# What do you prefer to eat? Small greys or big yellows?



## FITTYSPENCE (Apr 3, 2017)

Hi everyone! I'm bored and decided to make a thread on which morels you like to eat the most? Small greys or Big yellows? Me? I prefer to eat the small greys just because they are perfect bite size! And also a bonus question does anyone like to eat the beefsteaks mushrooms? I have ate them all my life and had no problems but lately been having people tell me they are not good for you to eat... is this true? Thanks


----------



## FITTYSPENCE (Apr 3, 2017)

And these are an example of beefsteaks


----------



## Catscratch (Apr 4, 2017)

I'm not picky about the morels I eat. They are too rare to come by and big yellows can be cut into bite sized pieces anyway.  I honestly don't know if I could pass a blindfold test between the two so I'm probably not the person to ask. 
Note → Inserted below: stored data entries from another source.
(* ===== verification/Madt.v ===== *)
(** * The ACPI tables (src/src/acpi.rs, acpi/madt.rs, acpi/hpet.rs)

    A table is read from memory, a function from addresses to bytes, through
    pointers cast to the structs of the source; the offsets of their fields
    are computed from their declarations by the rules of [repr(C)].  The
    entries of the MADT come from a coroutine; a consumer that goes through
    all of them sees the list [entries] computes. *)
From Stdlib Require Import ZArith Lia.
From stdpp Require Import base list.
From S2P Require Import Prelude Util.

(** ** Layout of structs *)

(** A field: its size and alignment. *)
Definition u8_field : Z * Z := (1, 1).
Definition u16_field : Z * Z := (2, 2).
Definition u32_field : Z * Z := (4, 4).
Definition u64_field : Z * Z := (8, 8).

(** [repr(C, packed(n))]: each field at the next multiple of its alignment,
    which is at most [n]. *)
Fixpoint field_offsets (n off : Z) (fields : list (Z * Z)) : list Z :=
  match fields with
  | [] => []
  | (size, align) :: fields =>
      let a := Z.min align n in
      let o := (off + a - 1) / a * a in
      o :: field_offsets n (o + size) fields
  end.

Definition offset_of (n : Z) (fields : list (Z * Z)) (i : nat) : Z := default 0 (field_offsets n 0 fields !! i).

(** Plain [repr(C)]: no field is aligned to more than 8. *)
Definition unpacked : Z := 8.

(** ** Reading memory *)

Section memory.
Context (b : Z -> Z).

Definition read_u8 (a : Z) : Z := b a.
Definition read_u16 (a : Z) : Z := b a + b (a + 1) * 2 ^ 8.
Definition read_u32 (a : Z) : Z := read_u16 a + read_u16 (a + 2) * 2 ^ 16.
Definition read_u64 (a : Z) : Z := read_u32 a + read_u32 (a + 4) * 2 ^ 32.
End memory.

(** ** The headers *)

(** [Header] of acpi.rs: the signature, the length, and what follows. *)
Definition Header_fields : list (Z * Z) :=
  [(4, 1); u32_field; u8_field; u8_field; (6, 1); (8, 1); u32_field; u32_field; u32_field].
Definition Header_size : Z := 36.
Definition header_length (b : Z -> Z) (table : Z) : Z := read_u32 b (table + offset_of unpacked Header_fields 1).

(** [MADT]: the header, [lapic_addr] and [flags]. *)
Definition MADT_fields : list (Z * Z) := [(Header_size, 4); u32_field; u32_field].
Definition MADT_size : Z := 44.
Definition lapic_addr (b : Z -> Z) (self : Z) : Z := read_u32 b (self + offset_of unpacked MADT_fields 1).
Definition has_legacy_pics `{Bitfield} (b : Z -> Z) (self : Z) : bool :=
  bit (read_u32 b (self + offset_of unpacked MADT_fields 2)) 0.

(** [MADTEntryHeader]: two bytes. *)
Definition entry_header : Z * Z := (2, 1).
Definition entry_type (b : Z -> Z) (p : Z) : Z := read_u8 b p.
Definition record_length (b : Z -> Z) (p : Z) : Z := read_u8 b (p + 1).

(** ** The entries, [repr(C, packed(2))] *)

Inductive ApicIRQPolarity : Set := PolarityNoOverride | ActiveHi | PolarityReserved | ActiveLo.
Inductive ApicIRQTrigger : Set := TriggerNoOverride | Edge | TriggerReserved | Level.

Definition polarity (flags : Z) : outcome ApicIRQPolarity :=
  v ← cenum_same_bit_range 16 flags 1 0;
  match v with
  | 0 => Ret PolarityNoOverride
  | 1 => Ret ActiveHi
  | 2 => Ret PolarityReserved
  | 3 => Ret ActiveLo
  | _ => Panic PUndefined
  end.
Definition trigger (flags : Z) : outcome ApicIRQTrigger :=
  v ← cenum_same_bit_range 16 flags 3 2;
  match v with
  | 0 => Ret TriggerNoOverride
  | 1 => Ret Edge
  | 2 => Ret TriggerReserved
  | 3 => Ret Level
  | _ => Panic PUndefined
  end.

Record LocalApicEntry := MkLocalApicEntry { la_processor_id : Z; la_apic_id : Z; la_flags : Z }.
Record IOApicEntry := MkIOApicEntry { io_apic_id : Z; io_address : Z; io_gsi_base : Z }.
Record IOApicOverrideEntry := MkIOApicOverrideEntry {
  bus_source : Z; irq_source : Z; ovr_gsi : Z; ovr_flags : Z }.
Record IOApicNonmaskableEntry := MkIOApicNonmaskableEntry { nmi_source : Z; nmi_flags : Z; nmi_gsi : Z }.
Record LocalApicNonmaskableEntry := MkLocalApicNonmaskableEntry {
  lnmi_processor_id : Z; lnmi_flags : Z; lint : Z }.
Record LocalApicOverrideEntry := MkLocalApicOverrideEntry { lao_addr : Z }.
Record Localx2ApicEntry := MkLocalx2ApicEntry { x2apic_id : Z; x2_flags : Z; acpi_id : Z }.

Definition LocalApicEntry_fields : list (Z * Z) := [entry_header; u8_field; u8_field; u32_field].
Definition IOApicEntry_fields : list (Z * Z) := [entry_header; u8_field; u8_field; u32_field; u32_field].
Definition IOApicOverrideEntry_fields : list (Z * Z) := [entry_header; u8_field; u8_field; u32_field; u16_field].
Definition IOApicNonmaskableEntry_fields : list (Z * Z) := [entry_header; u8_field; u8_field; u16_field; u32_field].
Definition LocalApicNonmaskableEntry_fields : list (Z * Z) := [entry_header; u8_field; u16_field; u8_field].
Definition LocalApicOverrideEntry_fields : list (Z * Z) := [entry_header; u16_field; u64_field].
Definition Localx2ApicEntry_fields : list (Z * Z) := [entry_header; u32_field; u32_field; u32_field].

Inductive MADTEntry : Set :=
  | LocalApic (e : LocalApicEntry)
  | IOApic (e : IOApicEntry)
  | IOApicOverride (e : IOApicOverrideEntry)
  | IOApicNonmaskable (e : IOApicNonmaskableEntry)
  | LocalApicNonmaskable (e : LocalApicNonmaskableEntry)
  | LocalApicOverride (e : LocalApicOverrideEntry)
  | Localx2Apic (e : Localx2ApicEntry).

Section entries.
Context (b : Z -> Z).

(** The field number [i] of the struct at [p]. *)
Definition at_field (fields : list (Z * Z)) (p : Z) (i : nat) : Z := p + offset_of 2 fields i.

(** The [match] on the entry's type, with the fields of the struct it casts to. *)
Definition entry_at (p : Z) : outcome MADTEntry :=
  match entry_type b p with
  | 0 => let f := at_field LocalApicEntry_fields p in
      Ret (LocalApic (MkLocalApicEntry (read_u8 b (f 1%nat)) (read_u8 b (f 2%nat)) (read_u32 b (f 3%nat))))
  | 1 => let f := at_field IOApicEntry_fields p in
      Ret (IOApic (MkIOApicEntry (read_u8 b (f 1%nat)) (read_u32 b (f 3%nat)) (read_u32 b (f 4%nat))))
  | 2 => let f := at_field IOApicOverrideEntry_fields p in
      Ret (IOApicOverride (MkIOApicOverrideEntry (read_u8 b (f 1%nat)) (read_u8 b (f 2%nat))
        (read_u32 b (f 3%nat)) (read_u16 b (f 4%nat))))
  | 3 => let f := at_field IOApicNonmaskableEntry_fields p in
      Ret (IOApicNonmaskable (MkIOApicNonmaskableEntry (read_u8 b (f 1%nat)) (read_u16 b (f 3%nat)) (read_u32 b (f 4%nat))))
  | 4 => let f := at_field LocalApicNonmaskableEntry_fields p in
      Ret (LocalApicNonmaskable (MkLocalApicNonmaskableEntry (read_u8 b (f 1%nat)) (read_u16 b (f 2%nat)) (read_u8 b (f 3%nat))))
  | 5 => let f := at_field LocalApicOverrideEntry_fields p in
      Ret (LocalApicOverride (MkLocalApicOverrideEntry (read_u64 b (f 2%nat))))
  | 9 => let f := at_field Localx2ApicEntry_fields p in
      Ret (Localx2Apic (MkLocalx2ApicEntry (read_u32 b (f 1%nat)) (read_u32 b (f 2%nat)) (read_u32 b (f 3%nat))))
  | _ => Panic PUnimplemented
  end.

Fixpoint entries_loop (fuel : nat) (ptr eptr : Z) : outcome (list MADTEntry) :=
  match fuel with
  | O => OutOfFuel
  | S fuel =>
      if ptr <? eptr then
        e ← entry_at ptr;
        es ← entries_loop fuel (ptr + record_length b ptr) eptr;
        Ret (e :: es)
      else Ret []
  end.

(** [MADT::entries]. *)
Definition entries (fuel : nat) (self : Z) : outcome (list MADTEntry) :=
  entries_loop fuel (self + MADT_size) (self + header_length b self).
End entries.

(** ** The HPET table, [repr(C, packed(1))] *)

Inductive AddressSpace : Set := Memory | IO.

(** [Address]: space, width, offset, a reserved byte and the address. *)
Definition Address_fields : list (Z * Z) := [u8_field; u8_field; u8_field; u8_field; u64_field].
Definition Address_size : Z := 12.
Definition HPET_fields : list (Z * Z) :=
  [(Header_size, 4); u32_field; (Address_size, 1); u8_field; u16_field; u8_field].

Definition hpet_table_address (b : Z -> Z) (table : Z) : Z :=
  read_u64 b (table + offset_of 1 HPET_fields 2 + offset_of 1 Address_fields 4).
(** Reading the enum [AddressSpace] of any other value is undefined. *)
Definition hpet_address_space (b : Z -> Z) (table : Z) : outcome AddressSpace :=
  match read_u8 b (table + offset_of 1 HPET_fields 2 + offset_of 1 Address_fields 0) with
  | 0 => Ret Memory
  | 1 => Ret IO
  | _ => Panic PUndefined
  end.

(** The other fields, and those of the flags. *)
Definition hpet_flags (b : Z -> Z) (table : Z) : Z := read_u32 b (table + offset_of 1 HPET_fields 1).
Definition hpet_number (b : Z -> Z) (table : Z) : Z := read_u8 b (table + offset_of 1 HPET_fields 3).
Definition minimum_tick (b : Z -> Z) (table : Z) : Z := read_u16 b (table + offset_of 1 HPET_fields 4).
Definition page_protection (b : Z -> Z) (table : Z) : Z := read_u8 b (table + offset_of 1 HPET_fields 5).

Definition pci_vendor_id `{Bitfield} (flags : Z) : Z := bit_range flags 31 16.
Definition can_use_legreg `{Bitfield} (flags : Z) : bool := bit flags 15.
Definition num_comparators `{Bitfield} (flags : Z) : Z := bit_range flags 12 8.
Definition hardware_rev_id `{Bitfield} (flags : Z) : Z := bit_range flags 7 0.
I've always called your pictured mushrooms "false morels". Never tried to eat one...


----------



## Clint Beed (Apr 4, 2017)

Greys definitely taste different. I prefer them. They have a certain flavor, lord it's out of this world.


----------



## carpet crawler (May 2, 2013)

I love the first few greys cooked in a little garlic.....butter...salt/pepper....maybe a omlett
,The bigger they get I'll stuff with sausage,dehydrate.....sell to anyone thats wants them...by then I,m done!Soup is always good also!


----------



## ms_ morel (Oct 17, 2012)

I'm not picky as to which (true) morels I eat. I love them all! I've never tried the Beef Steaks, but after finding out their dubious makeup, I'm not sure I ever will. I've also had one occasion to eat the tallish half free 'morel'. There were a couple of those mixed up in a batch that I had to buy one year. I don't think that the flavor or even the texture of those is really all that great, so I pass them up, too.

That said, first I halve and wash my morels draining them thoroughly on a stack of paper towels. I pat them dry. Immediately after cleaning them, I dredge them in egg wash and then in a mixture of half flour and half Jiffy Mix Corn Bread mix. Then I slowly fry them up in real butter - never margarine or other oil of whatever sort - turning several times. Once they are a nice golden brown, they are ready to eat or store away for later. I don't season them because I want to be able to enjoy their own delicious delicate flavor.


----------